Lo scambio di accuse segue l'annuncio reso all'inizio di questa settimana dagli EAU, secondo cui il paese ha sospeso tutte le transazioni commerciali e finanziarie con l'Iran — un passo comunicato da un funzionario del Ministero degli Esteri emiratino e collegato da Abu Dhabi alle escalation regionali che minacciano la pace e la sicurezza. Gli EAU hanno inoltre comunicato separatamente di aver rilevato due missili balistici lanciati dal territorio iraniano contro il paese, un'accusa che Teheran ha ora respinto in modo formale e deciso.
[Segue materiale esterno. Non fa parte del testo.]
(** * WhatsApp transcript pipeline: segmentation, windowing, keywords,
      system-message filtering, timestamp parsing and batched ingestion.

    Shallow embedding of [teste.py] (class [WhatsAppProcessor] and
    [create_whatsapp_database]), of the simple-mode filter of
    [rag.py] / [app.py] and of the batch loop of [app.py].

    Python [str] values are sequences of Unicode code points.  The
    character tables of the interpreter (white space, word characters,
    decimal digits, case mapping) are written out for Basic Latin and
    the Latin-1 Supplement (U+0000 to U+00FF), which is where the
    program's own phrase lists live; for code points above U+00FF they
    are taken from a record [unicode_db], a parameter of the whole
    development.  Exceptions are values of a [result] type; the loops
    of the program are folds over explicit states.

    The file has three parts: the program, the statements of the
    specification in its own words, and the properties. *)

From Stdlib Require Import String Ascii DecimalString DecimalNat.
From Stdlib Require Import Bool Arith NArith ZArith Lia List Permutation Sorted.
Import ListNotations.

Set Implicit Arguments.

(** ** Text *)

Definition cp := N.
Definition str := list cp.

(** UTF-8 decoding of a source literal, used only to write the
    program's string constants readably. *)
Fixpoint utf8_decode (fuel : nat) (bs : list N) : str :=
  match fuel with
  | O => []
  | S fuel' =>
    match bs with
    | [] => []
    | b :: r =>
      if (b <? 128)%N then b :: utf8_decode fuel' r
      else if (b <? 224)%N then
        match r with
        | b1 :: r' => ((b mod 32) * 64 + b1 mod 64)%N :: utf8_decode fuel' r'
        | _ => []
        end
      else if (b <? 240)%N then
        match r with
        | b1 :: b2 :: r' =>
            ((b mod 16) * 4096 + (b1 mod 64) * 64 + b2 mod 64)%N
              :: utf8_decode fuel' r'
        | _ => []
        end
      else
        match r with
        | b1 :: b2 :: b3 :: r' =>
            ((b mod 8) * 262144 + (b1 mod 64) * 4096
             + (b2 mod 64) * 64 + b3 mod 64)%N :: utf8_decode fuel' r'
        | _ => []
        end
    end
  end.

Definition u (s : string) : str :=
  let bs := map N_of_ascii (list_ascii_of_string s) in
  utf8_decode (List.length bs) bs.
Arguments u s%_string.

Definition cp_eqb (a b : cp) : bool := N.eqb a b.
Arguments cp_eqb (a b)%_N.

(** A character constant. *)
Definition chr (a : ascii) : cp := N_of_ascii a.
Arguments chr a%_char.

Fixpoint str_eqb (a b : str) : bool :=
  match a, b with
  | [], [] => true
  | x :: a', y :: b' => cp_eqb x y && str_eqb a' b'
  | _, _ => false
  end.

(** [s.startswith(p)]. *)
Fixpoint startswith (s p : str) : bool :=
  match p, s with
  | [], _ => true
  | y :: p', x :: s' => cp_eqb x y && startswith s' p'
  | _ :: _, [] => false
  end.

(** [p in s] on strings: substring test. *)
Fixpoint contains (s p : str) : bool :=
  startswith s p ||
  match s with
  | [] => false
  | _ :: s' => contains s' p
  end.

(** [x in l] on a list or set of strings. *)
Definition str_in (x : str) (l : list str) : bool := existsb (str_eqb x) l.

(** [sep.join(parts)]. *)
Fixpoint join (sep : str) (parts : list str) : str :=
  match parts with
  | [] => []
  | [p] => p
  | p :: rest => p ++ sep ++ join sep rest
  end.

(** The interpreter's Unicode tables above U+00FF. *)
Record unicode_db := {
  uni_isspace : cp -> bool;            (* str.isspace, regex \s *)
  uni_isword : cp -> bool;             (* regex \w *)
  uni_decimal : cp -> option Z;        (* regex \d with its digit value *)
  uni_lower : str -> str               (* str.lower on a string that
                                          leaves Latin-1 *)
}.

(** The tables with nothing above U+00FF: no white space, no word
    character, no digit, no case. *)
Definition latin1_db : unicode_db :=
  {| uni_isspace := fun _ => false;
     uni_isword := fun _ => false;
     uni_decimal := fun _ => None;
     uni_lower := fun s => s |}.

Definition between (lo hi c : cp) : bool := ((lo <=? c) && (c <=? hi))%N.
Arguments between (lo hi c)%_N.

Definition latin1_isspace (c : cp) : bool :=
  between 9 13 c || between 28 32 c || cp_eqb c 133 || cp_eqb c 160.

Definition latin1_isalpha (c : cp) : bool :=
  between 65 90 c || between 97 122 c
  || cp_eqb c 170 || cp_eqb c 181 || cp_eqb c 186
  || between 192 214 c || between 216 246 c || between 248 255 c.

(** Digits and other numerics of Latin-1: 0-9, superscripts 1 2 3 and
    the vulgar fractions. *)
Definition latin1_isnumeric (c : cp) : bool :=
  between 48 57 c || cp_eqb c 178 || cp_eqb c 179 || cp_eqb c 185
  || between 188 190 c.

Definition latin1_lower (c : cp) : cp :=
  if between 65 90 c || between 192 214 c || between 216 222 c
  then (c + 32)%N else c.

Section Text.

Variable U : unicode_db.

Definition isspace (c : cp) : bool :=
  if (c <? 256)%N then latin1_isspace c else uni_isspace U c.

(** [\w]: alphanumeric or underscore. *)
Definition isword (c : cp) : bool :=
  if (c <? 256)%N
  then latin1_isalpha c || latin1_isnumeric c || cp_eqb c 95
  else uni_isword U c.

(** [\d] and the value [int] gives the digit. *)
Definition decimal (c : cp) : option Z :=
  if (c <? 256)%N
  then if between 48 57 c then Some (Z.of_N c - 48)%Z else None
  else uni_decimal U c.

Definition isdigit (c : cp) : bool :=
  match decimal c with Some _ => true | None => false end.

Definition lower (s : str) : str :=
  if forallb (fun c => (c <? 256)%N) s then map latin1_lower s
  else uni_lower U s.

Fixpoint lstrip (s : str) : str :=
  match s with
  | c :: s' => if isspace c then lstrip s' else s
  | [] => []
  end.

Definition rstrip (s : str) : str := rev (lstrip (rev s)).

Definition strip (s : str) : str := rstrip (lstrip s).

End Text.

(** ** Regular expressions

    The patterns of the program, matched the way Python's [re] does:
    by backtracking, alternatives left to right, repetitions greedy.
    [rmatch] lists every way the pattern can match at a position, in
    the order the backtracking matcher tries them; its head is the
    match [re] reports.  Every repetition in the program's patterns
    ranges over a single character class, so [Rep] takes a class. *)

Inductive rx : Type :=
| Eps
| Chr (p : cp -> bool)
| Rep (p : cp -> bool) (lo : nat) (hi : option nat)
| Seq (a b : rx)
| Alt (a b : rx)
| Grp (a : rx)
| Bol                       (* ^ without MULTILINE *)
| Eol                       (* $ without MULTILINE *)
| Wb (isw : cp -> bool).    (* \b *)

(** A position: the character just consumed (if any) and what is left. *)
Definition pos := (option cp * str)%type.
La controversia aggiunge un ulteriore elemento di complessità a un quadro già teso nel Golfo, dove lo Stretto di Hormuz resta in gran parte chiuso alla navigazione commerciale e gli sforzi diplomatici tra Iran e Stati Uniti sono in stallo. Con Abu Dhabi e Teheran ora impegnate in accuse dirette, il rischio di incomprensioni o di un'ulteriore escalation tra due importanti attori regionali è aumentato, pur non avendo nessuna delle due parti presentato prove verificate in modo indipendente su quanto accaduto. L'episodio è rilevante anche perché tocca allo stesso tempo due ambiti delicati: i legami commerciali e di trasporto marittimo del Golfo e i canali diplomatici regionali già logorati, sotto pressione per le più ampie tensioni tra Stati Uniti e Iran.
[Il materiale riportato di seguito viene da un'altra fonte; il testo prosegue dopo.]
(** * Authentication and abuse detection of the jokes API

    A shallow embedding of [app/auth.py] and [app/middleware.py]:
    the two credential checks, the sliding-window failure tracker and the
    request-logging middleware, with the properties their specification
    states about them. *)

From Stdlib Require Import ZArith QArith Qround Lqa String Ascii.
From stdpp Require Import gmap strings list fin_maps sorting pretty.

Open Scope string_scope.
Open Scope list_scope.

(** ** Python values shared by both modules *)

(** The two exceptions the modelled code can see: FastAPI's
    [HTTPException(status_code, detail)] and the [TypeError] that
    [secrets.compare_digest] raises. *)
Inductive exn :=
| HTTPException (status_code : Z) (detail : string)
| TypeError (msg : string).

(** A call either returns a value or raises. *)
Inductive result (A : Type) :=
| Return (a : A)
| Raise (e : exn).
Arguments Return {A} a.
Arguments Raise {A} e.

(** A header value reaches the application decoded as latin-1, one
    character per byte, which is exactly what [string] holds.  A [str] is
    ASCII when every character is below 128. *)
Definition isascii (s : string) : bool :=
  forallb (fun c => (N_of_ascii c <? 128)%N) (list_ascii_of_string s).

(** [secrets.compare_digest] on two [str]: a [TypeError] unless both are
    ASCII, and otherwise their equality. *)
Definition compare_digest (a b : string) : result bool :=
  if isascii a && isascii b then Return (String.eqb a b)
  else Raise (TypeError "comparing strings with non-ASCII characters is not supported").

(** ** app/auth.py *)
Module Auth.

Definition HTTP_401_UNAUTHORIZED : Z := 401.
Definition HTTP_403_FORBIDDEN : Z := 403.
Definition HTTP_503_SERVICE_UNAVAILABLE : Z := 503.

(** A row of the [api_keys] table (app/models.py). *)
Record APIKey := {
  id : Z;
  key_hash : string;
  name : string;
  is_active : bool;
  created_at : Z
}.

#[global] Instance APIKey_eq_dec : EqDecision APIKey.
Proof. solve_decision. Defined.

(** The column [key_hash] is declared [unique=True]. *)
Definition unique_key_hash (db : list APIKey) : Prop :=
  NoDup (key_hash <$> db).
Lemma matches_before_dots pattern (s rest : string) :
  rejectsDot pattern -> pattern <> [] ->
  matches pattern (s +:+ "...") = true -> matches pattern (s +:+ rest) = true.
Proof.
  intros Hdot Hne. induction s as [|c s IH]; intros H.
  - exfalso. destruct Hdot as [|class pattern Hclass _]; [done|].
    change (EmptyString +:+ "...") with "..." in H.
    cbn in H. rewrite Hclass in H. discriminate.
  - rewrite matches_unfold in H. rewrite matches_unfold.
    apply orb_true_iff in H as [H|H].
    + by rewrite (matchesAt_before_dots _ _ rest Hdot H).
    + rewrite append_cons in *. rewrite (IH H). apply orb_true_r.
Qed.

Lemma uuidPattern_rejectsDot : rejectsDot uuidPattern.
Proof. unfold rejectsDot, uuidPattern. cbn. repeat constructor. Qed.

(** The sanitised reason never holds anything of the shape of a UUID. *)
Lemma sanitize_clean reason r :
  sanitize reason = Some r -> matches uuidPattern r = false.
Proof.
  destruct reason as [raw|]; [|discriminate]. cbn [sanitize].
  destruct (matches uuidPattern raw) eqn:Hraw; [by intros [= <-]|].
  destruct (100 <? String.length raw)%nat; [|by intros [= <-]].
  intros [= <-]. apply not_true_is_false. intros H.
  destruct (substring_prefix 100 raw) as [rest Hrest].
  apply (matches_before_dots _ _ rest uuidPattern_rejectsDot) in H; [|done].
  rewrite <- Hrest in H. congruence.
Qed.

Lemma append_length (s t : string) :
  String.length (s +:+ t) = (String.length s + String.length t)%nat.
Proof. induction s as [|c s IH]; [done|]. rewrite append_cons. cbn. by rewrite IH. Qed.

(** The sanitised reason is at most 103 characters long. *)
Lemma sanitize_bounded reason r :
  sanitize reason = Some r -> (String.length r <= 103)%nat.
Proof.
  destruct reason as [raw|]; [|discriminate]. cbn [sanitize].
  destruct (matches uuidPattern raw); [intros [= <-]; cbn; lia|].
  destruct (100 <? String.length raw)%nat eqn:Hlong; intros [= <-].
  - apply Nat.ltb_lt in Hlong.
    rewrite append_length, substring_length; [cbn|]; lia.
  - apply Nat.ltb_ge in Hlong. lia.
Qed.

Lemma hex_length bytes : String.length (MD5.hex bytes) = (2 * length bytes)%nat.
Proof. induction bytes as [|b rest IH]; [done|]. cbn. rewrite IH. lia. Qed.

Example MD5_empty : MD5.MD5 EmptyString = "d41d8cd98f00b204e9800998ecf8427e".
Proof. vm_compute. reflexivity. Qed.

Example MD5_abc : MD5.MD5 "abc" = "900150983cd24fb0d6963f7d28e17f72".
Proof. vm_compute. reflexivity. Qed.

(** An MD5 digest is 32 hexadecimal characters. *)
Lemma MD5_length s : String.length (MD5.MD5 s) = 32%nat.
Proof.
  unfold MD5.MD5, MD5.digest. rewrite hex_length.
  destruct (fold_left MD5.compress _ MD5.initial) as [[[a b] c] d].
  reflexivity.
Qed.

Lemma userHash_length user_id : String.length (userHash user_id) = 8%nat.
Proof. unfold userHash. apply substring_length. rewrite MD5_length. lia. Qed.

(** The first eight characters of the digest do not tell every pair of
    subjects apart. *)
Remark userHash_collision :
  userHash "f77600c1-a379-4be4-be4e-ec0f2ed8d801"
  = userHash "00f9a3a9-3cbb-41f0-bd24-7e7016332294".
Proof. vm_compute. reflexivity. Qed.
I commenti di mercato pubblicati insieme alla notizia hanno sostenuto che la smentita formale dell'Iran approfondisce il confronto con gli EAU anziché risolverlo, mantenendo un velo di incertezza sui premi al rischio del Golfo già elevati a causa della chiusura di Hormuz e delle più ampie tensioni tra Stati Uniti e Iran. Lo scambio di accuse è stato letto come un segnale che il confronto diretto tra l'Iran e un importante hub petrolifero e marittimo del Golfo rimane un rischio concreto anche senza una conferma indipendente di quanto accaduto, mentre il riferimento di Baghaei alle presunte attività sotto falsa bandiera indica che Teheran si aspetta ulteriori accuse e sta predisponendo in anticipo la propria risposta — una dinamica che potrebbe alimentare un flusso costante di rischio legato ai titoli di stampa nei giorni a venire. Secondo questa lettura, la sola smentita difficilmente sposterà il prezzo del petrolio al di là dell'esistente premio al rischio legato allo Stretto di Hormuz, ma mantiene il canale EAU-Iran saldamente nell'elenco dei punti caldi monitorati dagli operatori insieme alla principale pista Stati Uniti-Iran.
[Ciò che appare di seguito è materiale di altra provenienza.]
(** * Fill-in estimation for sparse Cholesky (RXMesh, apps/NDReorder)

    A shallow embedding of
      - [is_unique_permutation]   (include/rxmesh/matrix/permute_util.h),
      - [exportToPlainText] and the two overloads of [count_nnz_fillin]
        (apps/NDReorder/count_nnz_fillin.h),
      - [Context]: [unpack_edge_dir], [init], [release] and the getters
        (include/rxmesh/context.h),
    the properties of them that the specification states, and further
    properties read off the code.

    Conventions.  A C++ [int] is a [Z] kept in range by [wrap_int], written
    at every arithmetic operation of the source; [Eigen::Index] is 64 bits
    wide ([wrap_index]).  A [std::vector] is a [list] read and written by
    index; an access outside the vector is the fault [OutOfBounds].  Loops
    whose trip count the source does not bound carry a fuel, and running out
    of it is the fault [Diverged].

    What is not in the repository.  The numeric factorization
    ([Eigen::SimplicialLLT]) is a parameter [compute] of the oracle; where a
    property depends on what it returns, that is a hypothesis of the theorem
    ([computes_structural_factor]).  [Eigen::internal::permute_symm_to_fullsymm]
    is modelled from the specification.  The file system is a field of
    [world].  Device memory and the three calls of the CUDA runtime that
    [Context] makes are modelled in [MeshContext]; what the macro
    [CUDA_ERROR] does with an error is not, the model of a call stops
    there. *)

From stdpp Require Import base tactics numbers option list list_numbers sorting strings gmap.
From Stdlib Require Import ZArith Lia.

Local Open Scope Z_scope.

(** ** Machine integers *)

Definition INT_MAX : Z := 2147483647.
Definition INT_MIN : Z := -2147483648.

(** Two's complement normalisation of a 32-bit [int]. *)
Definition wrap_int (z : Z) : Z := (z + 2147483648) `mod` 4294967296 - 2147483648.

(** The same for the 64-bit [Eigen::Index] (a [std::ptrdiff_t]). *)
Definition wrap_index (z : Z) : Z :=
  (z + 9223372036854775808) `mod` 18446744073709551616 - 9223372036854775808.

(** ** Results of a run *)

Inductive fault : Set :=
| OutOfBounds     (* access outside a vector or an array *)
| Diverged        (* the fuel of a loop ran out *)
| AssertFailed    (* an [assert] of the source failed *)
| LengthError.    (* a vector of negative size was requested *)

Inductive result (A : Type) : Type :=
| Ok (a : A)
| Fault (f : fault).
Arguments Ok {A} a.
Arguments Fault {A} f.

#[global] Instance result_ret : MRet result := @Ok.
#[global] Instance result_bind : MBind result :=
  λ A B f m, match m with Ok a => f a | Fault e => Fault e end.

(** ** Vectors *)

(** [v[i]] *)
Definition vec_get {A} (v : list A) (i : Z) : result A :=
  if bool_decide (0 ≤ i) then
    match v !! Z.to_nat i with
    | Some x => Ok x
    | None => Fault OutOfBounds
    end
  else Fault OutOfBounds.

(** [v[i] = x] *)
Definition vec_set {A} (v : list A) (i : Z) (x : A) : result (list A) :=
  if bool_decide (0 ≤ i < Z.of_nat (length v)) then Ok (<[Z.to_nat i := x]> v)
  else Fault OutOfBounds.

(** [std::vector<int> v(size)]: [size] zeros. *)
Definition vec_make (size : Z) : result (list Z) :=
  if bool_decide (0 ≤ size) then Ok (replicate (Z.to_nat size) 0)
  else Fault LengthError.

(** [for (int i = lo; i < hi; ++i) body(i)] over a state [St]. *)
Fixpoint for_count {St} (k : nat) (i : Z) (body : Z → St → result St) (s : St)
  : result St :=
  match k with
  | O => Ok s
  | S k' => s' ← body i s; for_count k' (i + 1) body s'
  end.

Definition for_range {St} (lo hi : Z) (body : Z → St → result St) (s : St) : result St :=
  for_count (Z.to_nat (hi - lo)) lo body s.

(** ** The elimination-tree counter *)

Module EliminationTree.
Record Fine := {
  fine_world : World;
  fine_capture : option (thread unit);       (* [None]: not started yet *)
  fine_processing : option (thread Locals)
}.

Inductive action :=
| Start_capture (opened : bool)
    (* [capture_frames] up to its loop; [cap.isOpened()] answers [opened] *)
| Start_process (now : datetime)
    (* [process_frames] up to its loop; the clock reads [now] *)
| Capture_pass (r : option Frame)
| Process_pass (t_frame t_check t_new : datetime).

Definition act (a : action) (f : Fine) : Fine :=
  match a with
  | Start_capture opened =>
      match fine_capture f with
      | None =>
          let '(c, w) := capture_start opened (fine_world f) in
          {| fine_world := w; fine_capture := Some c;
             fine_processing := fine_processing f |}
      | Some _ => f
      end
  | Start_process now =>
      match fine_processing f with
      | None =>
          let '(p, w) := process_start now (fine_world f) in
          {| fine_world := w; fine_capture := fine_capture f;
             fine_processing := Some p |}
      | Some _ => f
      end
  | Capture_pass r =>
      match fine_capture f with
      | Some (Looping _) =>
          let '(c, w) := capture_iteration r (fine_world f) in
          {| fine_world := w; fine_capture := Some c;
             fine_processing := fine_processing f |}
      | _ => f
      end
  | Process_pass t_frame t_check t_new =>
      match fine_processing f with
      | Some (Looping l) =>
          let '(p, w) := process_iteration t_frame t_check t_new l (fine_world f) in
          {| fine_world := w; fine_capture := fine_capture f;
             fine_processing := Some p |}
      | _ => f
      end
  end.

Definition acts (l : list action) (f : Fine) : Fine := foldl (λ f a, act a f) f l.
(** [int] of a run of digits is a natural number. *)
Lemma int_digits_nonneg (s : string) :
  all_chars is_digit s = true -> 0 <= int s.
Proof.
  intros H. unfold int, NilZero.int_of_string.
  destruct s as [|c s]; [lia|].
  pose proof H as H'. simpl in H'. apply andb_true_iff in H' as [Hc _].
  rewrite (digit_not_minus _ Hc).
  destruct (uint_of_digits _ H) as [u Hu].
  unfold NilZero.uint_of_string. rewrite Hu. simpl.
  unfold Z.of_uint. lia.
Qed.

Lemma span_all (p : ascii -> bool) (s : string) :
  all_chars p (fst (span p s)) = true.
Proof.
  induction s as [|c s IH]; simpl; auto.
  destruct (p c) eqn:E; simpl; auto.
  destruct (span p s); simpl in *. now rewrite E.
Qed.

Lemma span_app (p : ascii -> bool) (a b : string) :
  all_chars p a = true ->
  span p (a ++ b) = (a ++ fst (span p b), snd (span p b)).
Proof.
  induction a as [|c a IH]; simpl; intros H.
  - now destruct (span p b).
  - apply andb_true_iff in H as [Hc Ha]. rewrite Hc, (IH Ha). reflexivity.
Qed.

Lemma span_whole (p : ascii -> bool) (s : string) :
  all_chars p s = true -> span p s = (s, EmptyString).
Proof.
  induction s as [|c s IH]; simpl; intros H; auto.
  apply andb_true_iff in H as [Hc Hs]. now rewrite Hc, (IH Hs).
Qed.

Lemma span_stop (p : ascii -> bool) (c : ascii) (s : string) :
  p c = false -> span p (String c s) = (EmptyString, String c s).
Proof. intros H. simpl. now rewrite H. Qed.

Lemma append_empty_r (s : string) : s ++ EmptyString = s.
Proof. induction s; simpl; congruence. Qed.

Lemma append_assoc (a b c : string) : (a ++ b) ++ c = a ++ (b ++ c).
Proof. induction a; simpl; congruence. Qed.

Lemma upper_app (a b : string) : upper (a ++ b) = upper a ++ upper b.
Proof. induction a; simpl; congruence. Qed.

Lemma upper_char_digit (c : ascii) : is_digit c = true -> upper_char c = c.
Proof.
  destruct c as [[|] [|] [|] [|] [|] [|] [|] [|]]; simpl; intros H;
    try discriminate H; reflexivity.
Qed.

Lemma upper_char_upper (c : ascii) : is_upper c = true -> upper_char c = c.
Proof.
  destruct c as [[|] [|] [|] [|] [|] [|] [|] [|]]; simpl; intros H;
    try discriminate H; reflexivity.
Qed.

Lemma upper_char_idem (c : ascii) : upper_char (upper_char c) = upper_char c.
Proof.
  destruct c as [[|] [|] [|] [|] [|] [|] [|] [|]]; reflexivity.
Qed.

Lemma upper_char_alpha (c : ascii) : is_alpha c = true -> is_alpha (upper_char c) = true.
Proof.
  destruct c as [[|] [|] [|] [|] [|] [|] [|] [|]]; simpl; intros H;
    try discriminate H; reflexivity.
Qed.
Tra gli sviluppi precedenti riportati dalla stessa testata figurano: i prezzi del petrolio al massimo di tre settimane mentre l'Iran dichiarava una posizione offensiva negando l'accusa missilistica degli EAU; un'indagine privata sulle scorte che ha mostrato un calo del greggio nel dato principale e un consistente calo del diesel; e l'annuncio degli EAU, riferito da un funzionario del Ministero degli Esteri, dell'interruzione di tutti i rapporti commerciali e finanziari con l'Iran.
Gli analisti e gli osservatori regionali seguiranno da vicino eventuali ulteriori dichiarazioni da parte di entrambi i governi, così come i segnali sull'eventualità che l'episodio rimanga confinato a uno scontro verbale o sfoci in ulteriori azioni, con il canale EAU-Iran ormai collocato accanto alla principale pista Stati Uniti-Iran tra i punti caldi monitorati.